Martin J. Druffner, 36, of Hopkinton, Mass., was charged last week in an Information with four counts of wire fraud and four counts of securities fraud. Earlier this month, Skifter Ajro, 37, of Milford, Mass., was similarly charged. He pleaded guilty and will be sentenced in November.
The charges are noteworthy for two reasons. For starters, they are the first criminal charges from the mutual fund scandal to be brought for market timing. Two years ago, the Massachusetts Securities Division and the Securities and Exchange Commission brought civil charge against the brokers (see, MME, 08/08/05). The brokers denied those charges. In addition to Druffner and Ajro, that case also named Justin Ficken, John Peffer, Marc Bilotti, and their manager Robert E. Shannon. All of the men stepped down in wake of the allegations. The SEC's case is still pending and is expected to go to trial sometime next year.

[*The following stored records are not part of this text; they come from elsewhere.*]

(* ===== verification/ProcRefs.v ===== *)
(** * ProcRefs: processes and the files they hold (src/src/proc.c, src/src/sysfile.c)

    The reference counts under every interleaving: [fork] copies the
    descriptors of its caller and [exit] gives them back, the file system calls
    change those of their caller only, and nothing else touches them.  The
    machine of [ProcInv] is extended by the file system calls. *)
From S2P Require Import Prelude CString Vm VmFacts Fs FsFacts FsFile Pipe File FileFacts Proc ProcTable ProcFacts ProcInv.
From S2P Require Import Syscall Sysfile Exec InodeRefs SysfileRefs SysfileCalls SysfileTxn FsWitness SysfileWitness.

(** ** Code that leaves descriptors alone *)

(** Descriptors and directories are as they were. *)
Definition refs_kept (s s' : kstate) : Prop :=
  same_files (kern s) (kern s') /\ forall p, ofile (procs s' p) = ofile (procs s p) /\ cwd (procs s' p) = cwd (procs s p).
#[export] Instance refs_kept_preorder : PreOrder refs_kept.
Proof.
  split; [by split|]. intros a b d [[H1 H2] H3] [[H4 H5] H6]. split; [split; congruence|].
  intros p. destruct (H3 p), (H6 p). split; congruence.
Qed.
(** Nobody died. *)
Definition alive_kept (s s' : kstate) : Prop := forall p, alive (procs s p) -> alive (procs s' p).
#[export] Instance alive_kept_preorder : PreOrder alive_kept.
Proof. split; [by intros s p|]. intros a b d H1 H2 p H. by apply H2, H1. Qed.

Section Kept.
Context (kend kdata : Z) (c : nat).
Lemma kept_proc p f : (forall x, ofile (f x) = ofile x /\ cwd (f x) = cwd x) -> respects refs_kept (on_proc p f).
Proof using. intros H. apply respects_modify. intros s. split; [done|]. intros q. cbn. upd_cases; [apply H | done]. Qed.
Lemma kept_procs f : (forall t p, ofile (f t p) = ofile (t p) /\ cwd (f t p) = cwd (t p)) -> respects refs_kept (modify (set_procs f)).
Proof using. intros H. apply respects_modify. intros s. split; [done|]. intros q. apply H. Qed.
Lemma kept_vm {A} (v : V A) : respects refs_kept (in_kern (in_vm v)).
Proof using. intros s a s' (x & Hx & ->)%in_kern_inv. split; [by eapply same_in_vm | done]. Qed.
Lemma kept_locks f : respects refs_kept (modify (set_locks f)).
Proof using. apply respects_modify. intros s. by split. Qed.
Lemma kept_cpu f : respects refs_kept (on_cpu c f).
Proof using. apply respects_modify. intros s. by split. Qed.
Lemma kept_nextpid n : respects refs_kept (modify (set_nextpid n)).
Proof using. apply respects_modify. intros s. by split. Qed.

Lemma live_proc p f : (forall x, alive x -> alive (f x)) -> respects alive_kept (on_proc p f).
Proof using. intros H. apply respects_modify. intros s q. cbn. upd_cases; [apply H | done]. Qed.
Lemma live_procs f : (forall t p, alive (t p) -> alive (f t p)) -> respects alive_kept (modify (set_procs f)).
Proof using. intros H. apply respects_modify. intros s q. apply H. Qed.
Lemma live_same {A} (m : P A) : (forall s a s', m s = Ok (a, s') -> procs s' = procs s) -> respects alive_kept m.
Proof using. intros H s a s' E p. by rewrite (H _ _ _ E). Qed.
Lemma live_kern {A} (m : K A) : respects alive_kept (in_kern m).
Proof using. apply live_same. by intros s a s' (x & _ & ->)%in_kern_inv. Qed.
Lemma live_locks f : respects alive_kept (modify (set_locks f)).
Proof using. apply respects_modify. intros s. by intros p. Qed.
Lemma live_cpu f : respects alive_kept (on_cpu c f).
Proof using. apply respects_modify. intros s. by intros p. Qed.
Lemma wake_alive ch x : alive x -> alive (wake_one ch x).
Proof using. unfold wake_one. destruct (_ && _); [by right; left | done]. Qed.
End Kept.
Ltac kept_step := first
  [ apply kept_vm | apply kept_locks | apply kept_cpu | apply kept_nextpid | apply kept_proc; done
  | apply live_kern | apply live_locks | apply live_cpu
  | apply live_proc; first [done | by intros; right; left | by intros; right; right | by intros; left]
  | solve [eauto with kept] ].
Ltac kept := respects_with kept_step.
Create HintDb kept.

Section Calls.
Context (kend kdata : Z) (c : nat).
Lemma kept_pushcli : respects refs_kept (pushcli c). Proof using. apply kept_cpu. Qed.
Lemma live_pushcli : respects alive_kept (pushcli c). Proof using. apply live_cpu. Qed.
Hint Resolve kept_pushcli live_pushcli : kept.
Lemma kept_popcli : respects refs_kept (popcli c). Proof using. unfold popcli, the_cpu. kept. Qed.
Lemma live_popcli : respects alive_kept (popcli c). Proof using. unfold popcli, the_cpu. kept. Qed.
Hint Resolve kept_popcli live_popcli : kept.
Lemma kept_acquire lk : respects refs_kept (acquire c lk). Proof using. unfold acquire, holding, spin. kept. Qed.
Lemma live_acquire lk : respects alive_kept (acquire c lk). Proof using. unfold acquire, holding, spin. kept. Qed.
Lemma kept_release lk : respects refs_kept (release c lk). Proof using. unfold release, holding. kept. Qed.
Lemma live_release lk : respects alive_kept (release c lk). Proof using. unfold release, holding. kept. Qed.
Hint Resolve kept_acquire live_acquire kept_release live_release : kept.
Lemma kept_myproc : respects refs_kept (myproc c). Proof using. unfold myproc, the_cpu. kept. Qed.
Lemma live_myproc : respects alive_kept (myproc c). Proof using. unfold myproc, the_cpu. kept. Qed.
Hint Resolve kept_myproc live_myproc : kept.
Lemma kept_wakeup1 ch : respects refs_kept (wakeup1 ch).
Proof using. apply kept_procs. intros t p. unfold wake_one. by repeat case_match. Qed.
Lemma live_wakeup1 ch : respects alive_kept (wakeup1 ch).
Proof using. apply live_procs. intros t p H. case_match; [by apply wake_alive | done]. Qed.
Hint Resolve kept_wakeup1 live_wakeup1 : kept.
Lemma kept_switchuvm p : respects refs_kept (switchuvm c p). Proof using. unfold switchuvm, the_proc. kept. Qed.
Lemma live_switchuvm p : respects alive_kept (switchuvm c p). Proof using. unfold switchuvm, the_proc. kept. Qed.
Hint Resolve kept_switchuvm live_switchuvm : kept.
Lemma kept_sched k : respects refs_kept (sched c k). Proof using. unfold sched, holding, the_cpu, the_proc, switchkvm. kept. Qed.
Lemma live_sched k : respects alive_kept (sched c k). Proof using. unfold sched, holding, the_cpu, the_proc, switchkvm. kept. Qed.
Hint Resolve kept_sched live_sched : kept.
Lemma kept_sleep_on ch lk k : respects refs_kept (sleep_on c ch lk k). Proof using. unfold sleep_on, the_cpu. kept. Qed.
Lemma live_sleep_on ch lk k : respects alive_kept (sleep_on c ch lk k). Proof using. unfold sleep_on, the_cpu. kept. Qed.
Hint Resolve kept_sleep_on live_sleep_on : kept.

(** *** The calls of proc.c but [fork] and [exit] *)
Lemma kept_wait_turn : respects refs_kept (wait_turn kend c). Proof using. unfold wait_turn, the_proc. kept. Qed.
Lemma live_view s s' t : (forall p, alive (procs s p) -> alive (t p)) -> same_table t (procs s') -> alive_kept s s'.
Proof using. intros H Ht p Hp. apply (view_alive _ _ (Ht p)). by apply H. Qed.
Lemma live_wait_turn : respects alive_kept (wait_turn kend c).
Proof using.
  intros s r s' H. apply wait_turn_inv in H as (me & Hme & H). destruct r as [v|].
  - destruct H as (_ & _ & _ & _ & t' & Hr & Ht). eapply live_view; [|exact Ht]. intros p Hp.
    assert (Ht' : alive (t' p)).
    { destruct Hr as [->|(q & y & _ & _ & Hz & _ & _ & ->)]; [done|]. upd_cases; [|done]. unfold alive in Hp. rewrite Hz in Hp. naive_solver. }
    by upd_cases.
  - destruct H as (_ & _ & _ & _ & Ht). eapply live_view; [|exact Ht]. intros p Hp. upd_cases; [by left | done].
Qed.
Hint Resolve kept_wait_turn live_wait_turn : kept.
Lemma kept_wait : respects refs_kept (wait kend c). Proof using. unfold wait. kept. Qed.
Lemma live_wait : respects alive_kept (wait kend c). Proof using. unfold wait. kept. Qed.
Lemma kept_allocproc : respects refs_kept (allocproc c). Proof using. unfold allocproc. kept. Qed.
Lemma live_allocproc : respects alive_kept (allocproc c).
Proof using.
  intros s r s' H. apply allocproc_inv in H as (_ & _ & H). destruct r as [p|]; [|by eapply live_view; [|exact H]].
  destruct H as (_ & Hun & y & _ & _ & Ht). eapply live_view; [|exact Ht]. intros q Hq. upd_cases; [|done].
  unfold alive in Hq. rewrite Hun in Hq. naive_solver.
Qed.
Hint Resolve kept_wait live_wait kept_allocproc live_allocproc : kept.
Lemma kept_resume p : respects refs_kept (resume kend c p). Proof using. unfold resume, sched_return, the_proc. kept. Qed.
Lemma live_resume p : respects alive_kept (resume kend c p). Proof using. unfold resume, sched_return, the_proc. kept. Qed.
Hint Resolve kept_resume live_resume : kept.
Lemma kept_kill n : respects refs_kept (kill c n).
Proof using. unfold kill. kept. all: apply kept_proc; intros x; by destruct (is_state SLEEPING x). Qed.
Lemma live_kill n : respects alive_kept (kill c n).
Proof using. unfold kill. kept. all: apply live_proc; intros x Hx; destruct (is_state SLEEPING x); [by right; left | done]. Qed.
Lemma kept_growproc n : respects refs_kept (growproc kend c n). Proof using. unfold growproc, the_proc. kept. Qed.
Lemma live_growproc n : respects alive_kept (growproc kend c n). Proof using. unfold growproc, the_proc. kept. Qed.
Hint Resolve kept_kill live_kill kept_growproc live_growproc : kept.
Lemma kept_adopt_one me p : respects refs_kept (adopt_one me p). Proof using. unfold adopt_one, the_proc. kept. Qed.
Lemma live_adopt_one me p : respects alive_kept (adopt_one me p). Proof using. unfold adopt_one, the_proc. kept. Qed.
Lemma live_close_files me : respects alive_kept (close_files kend me).
Proof using. unfold close_files, the_proc. apply respects_mfor; [apply _|]. kept. Qed.
Hint Resolve kept_adopt_one live_adopt_one live_close_files : kept.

But there's also the fact that the charges were brought in an Information, rather than an Indictment. That's likely a sign that the U.S. attorney is hoping to land bigger fish, experts told MME earlier this month. According to the Boston Globe, Druffner contends that Prudential knew about the market timing. Prudential will not comment on the case, but said it was fully cooperating with investigators, MME has reported.
If convicted on all counts, according to the Boston AG, Druffner faces upwards of 40 years in prison, followed by six years of supervised release, and fines of $21 million.